The statement of the passage is clear, there is only one ultimate refuge. The sense in which atta and dhamma are equivocally that refuge is most certainly the same sense in which the tathagata is equivocally "brahmakaya" and "dhammakaya" or "brahmabhuto" and "dhammabhuto" and furthermore equivalent to the liberated or self-adequate atta in terms of doctrine in such as the Yamaka sutta of the Khandha Saymutta. Also at AN II.34 in the "four best faiths" (The Buddha, 8fp & Nibbana as Dhamma, and Sangha), Nibbana is equated to Dhamma.
So to me here Dhamma is equivalent to Nibbana ie the self-as-only-refuge (where Parinibbana is such "in the very self"; paccattanyeva) which thus means that to have atta as only refuge (as against the impermanent world) is that Nibbana is sole refuge.
Thus dhamma/brahma/tatha/atta/nibbana.

Not dhamma in the sense of environment or phenomena.
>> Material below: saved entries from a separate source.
(* ===== verification/Fs.v ===== *)
(** * The file system: kernel/fs.c

    Written against the interface [BlockIO] of the buffer cache; blocks, inodes,
    directories and path names as in the code. A [struct inode *] is an index into
    [itable], a path is the list of its bytes without the NUL. *)

From S2P Require Import Prelude Machine State Spinlock KString Kalloc Vm Proc Sleeplock Virtio Bio Log.
From S2P Require Import Uart Printf Console.

(** ** kernel/fs.h, kernel/stat.h *)

Definition ROOTINO : Z := 1.
Definition FSMAGIC : Z := 0x10203040.
Definition NDIRECT : Z := 12.
Definition NINDIRECT : Z := BSIZE / 4.
Definition MAXFILE : Z := NDIRECT + NINDIRECT.
Definition sizeof_dinode : Z := 64.
Definition IPB : Z := BSIZE / sizeof_dinode.
Definition IBLOCK (i : Z) (sb : superblock) : Z := u32 (i / IPB + sb_inodestart sb).
Definition BPB : Z := BSIZE * 8.
Definition BBLOCK (b : Z) (sb : superblock) : Z := u32 (b / BPB + sb_bmapstart sb).
Definition DIRSIZ : Z := 14.
Definition sizeof_dirent : Z := 16.
Definition T_DIR : Z := 1.
Definition T_FILE : Z := 2.
Definition T_DEVICE : Z := 3.

(** ** Bytes of a block *)

(** [bytes] stored at offset [off] of [data]. *)
Definition splice (data : list Z) (off : Z) (bytes : list Z) : list Z :=
  take (Z.to_nat off) data ++ bytes ++ drop (Z.to_nat off + length bytes) data.
Definition sub (data : list Z) (off len : Z) : list Z := take (Z.to_nat len) (drop (Z.to_nat off) data).

Definition uint_at (data : list Z) (off : Z) : Z := le_val (sub data off 4).
Definition short_at (data : list Z) (off : Z) : Z := s16 (le_val (sub data off 2)).

(** [struct superblock] as its bytes. *)
Definition sb_of_bytes (d : list Z) : superblock :=
  Mk_superblock (uint_at d 0) (uint_at d 4) (uint_at d 8) (uint_at d 12)
    (uint_at d 16) (uint_at d 20) (uint_at d 24) (uint_at d 28).

(** [struct dinode]: type, major, minor, nlink, size, addrs. *)
Record dinode := Mk_dinode {
  di_type : Z; di_major : Z; di_minor : Z; di_nlink : Z; di_size : Z; di_addrs : list Z }.
Definition dinode_of_bytes (d : list Z) (o : Z) : dinode :=
  Mk_dinode (short_at d o) (short_at d (o + 2)) (short_at d (o + 4)) (short_at d (o + 6))
    (uint_at d (o + 8)) ((λ k, uint_at d (o + 12 + 4 * k)) <$> zrange 0 13).
Definition bytes_of_dinode (i : dinode) : list Z :=
  le_bytes 2 (di_type i) ++ le_bytes 2 (di_major i) ++ le_bytes 2 (di_minor i) ++
  le_bytes 2 (di_nlink i) ++ le_bytes 4 (di_size i) ++ mjoin (le_bytes 4 <$> di_addrs i).

(** [struct dirent] *)
Record dirent := Mk_dirent { de_inum : Z; de_name : list Z }.
Definition dirent_of_bytes (d : list Z) : dirent := Mk_dirent (le_val (take 2 d)) (take 14 (drop 2 d)).
Definition bytes_of_dirent (e : dirent) : list Z := le_bytes 2 (de_inum e) ++ de_name e.

Definition get_inode (i : nat) : K inode := gets (λ s, nth i (itable s) inode0).
Definition upd_inode (i : nat) (f : inode → inode) : K unit :=
  modify (λ s, set_itable (alter f i (itable s)) s).

(** Is block [b + bi] free in the bitmap block [data], and the byte with its bit set, cleared. *)
Definition bit_mask (bi : Z) : Z := Z.shiftl 1 (bi mod 8).
Definition bit_free (data : list Z) (bi : Z) : bool := Z.land (nthZ 0 data (bi / 8)) (bit_mask bi) =? 0.
Definition set_bit (data : list Z) (bi : Z) : list Z :=
  setZ data (bi / 8) (u8 (Z.lor (nthZ 0 data (bi / 8)) (bit_mask bi))).
Definition clr_bit (data : list Z) (bi : Z) : list Z :=
  setZ data (bi / 8) (u8 (Z.land (nthZ 0 data (bi / 8)) (Z.lnot (bit_mask bi)))).

(** The inner loop of [balloc]: the first free bit from [bi] on. *)
Fixpoint find_free_bit (fuel : nat) (data : list Z) (b bi size : Z) : option Z :=
  match fuel with
  | O => None
  | S f =>
      if (bi <? BPB) && (b + bi <? size) then
        if bit_free data bi then Some bi else find_free_bit f data b (bi + 1) size
      else None
  end.

Section fs.
Context `{L : Layout} `{Oth : Others} `{B : BlockIO}.

Definition readsb (dev : Z) : K superblock :=
  bp ← bread (u32 dev) 1;
  bf ← get_buf bp;
  let r := sb_of_bytes (b_data bf) in
  brelse bp;;
  mret r.

Definition fsinit (dev : Z) : K unit :=
  r ← readsb dev;
  modify (set_sb r);;
  if negb (sb_magic r =? FSMAGIC) then panic "invalid file system"
  else initlog dev r.

Definition bzero (dev bno : Z) : K unit :=
  bp ← bread (u32 dev) (u32 bno);
  upd_buf bp (set_b_data (replicate (Z.to_nat BSIZE) 0));;
  log_write bp;;
  brelse bp.

(** ** Blocks *)

Fixpoint balloc_loop (fuel : nat) (dev b : Z) : K Z :=
  match fuel with
  | O => hang
  | S f =>
      s ← gets sb;
      if b <? sb_size s then
        bp ← bread dev (BBLOCK b s);
        bf ← get_buf bp;
        s ← gets sb;
        match find_free_bit (S (Z.to_nat BPB)) (b_data bf) b 0 (sb_size s) with
        | Some bi =>
            upd_buf bp (λ bf, set_b_data (set_bit (b_data bf) bi) bf);;
            log_write bp;;
            brelse bp;;
            bzero dev (b + bi);;
            mret (u32 (b + bi))
        | None =>
            brelse bp;;
            balloc_loop f dev (b + BPB)
        end
      else
        printf (bytes_of_string "balloc: out of blocks" ++ [10]) [];; mret 0
  end.
Definition balloc (dev : Z) : K Z :=
  s ← gets sb;
  balloc_loop (S (Z.to_nat (sb_size s / BPB + 1))) dev 0.

Definition bfree (dev b : Z) : K unit :=
  s ← gets sb;
  bp ← bread (u32 dev) (BBLOCK b s);
  let bi := b mod BPB in
  bf ← get_buf bp;
  if bit_free (b_data bf) bi then panic "freeing free block"
  else
    upd_buf bp (λ bf, set_b_data (clr_bit (b_data bf) bi) bf);;
    log_write bp;;
    brelse bp.

(** ** Inodes *)

Definition iinit : K unit :=
  lift_cs (initlock L_itable "itable");;
  mfor (seq 0 (Z.to_nat NINODE)) (λ i, initsleeplock (SL_inode i) "inode").

(** The scan of [iget]: the entry of (dev, inum), or the first empty one. *)
Fixpoint iget_scan (l : list inode) (i : nat) (dev inum : Z) (empty : option nat) : nat + option nat :=
  match l with
  | [] => inr empty
  | ip :: l' =>
      if (0 <? i_ref ip) && (i_dev ip =? dev) && (i_inum ip =? inum) then inl i
      else
        iget_scan l' (S i) dev inum
          (match empty with None => if i_ref ip =? 0 then Some i else None | Some _ => empty end)
  end.

Definition iget (dev inum : Z) : K nat :=
  lift_cs (acquire L_itable);;
  tab ← gets itable;
  match iget_scan tab 0 dev inum None with
  | inl ip =>
      upd_inode ip (λ i, set_i_ref (s32 (i_ref i + 1)) i);;
      lift_cs (release L_itable);;
      mret ip
  | inr None => panic "iget: no inodes"
  | inr (Some ip) =>
      upd_inode ip (set_i_dev dev);;
      upd_inode ip (set_i_inum inum);;
      upd_inode ip (set_i_ref 1);;
      upd_inode ip (set_i_valid 0);;
      lift_cs (release L_itable);;
      mret ip
  end.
Rather an ideal or ought-to-be; self-adequacy or the ultimate religious norm; perfection.

dhamma is prakriti not atman

there is no doctrinal substantiation for that Japanese commentators conjectures

dhamma in most instances is = pan or composite totality or the grasp thereof

trash the Japanese linear mental farts

Thank you. Whenever you look online on Buddhist forums and such, you always find what I call "hippie circlejerk", people patting each other's backs and discussing personal issues. More and more I find how all this is highly irrelevant and we should instead shut up and sit down and study Buddhism diligently. I think it's also the fault of some Zen teachers who gave the wrong impression to Westerners ... somehow we've been led to believe we don't have to study the sutras, the studies, but only be "mindful" of everything. It's all brainwashing including this mantra about "mindfulness".

This Blog of yours is a Dharma island on the sea of the Internet. Instead of blathering about your emotions you go into study and analysis, clarifying the foundations and elementary words. It's rare, really. It's what Western Buddhism chronically lacks.

Anyway, you should one day systematize this into a single body of text, list all the most common misconceptions of Western Buddhism and publish it somehow. It would be of great benefit to many.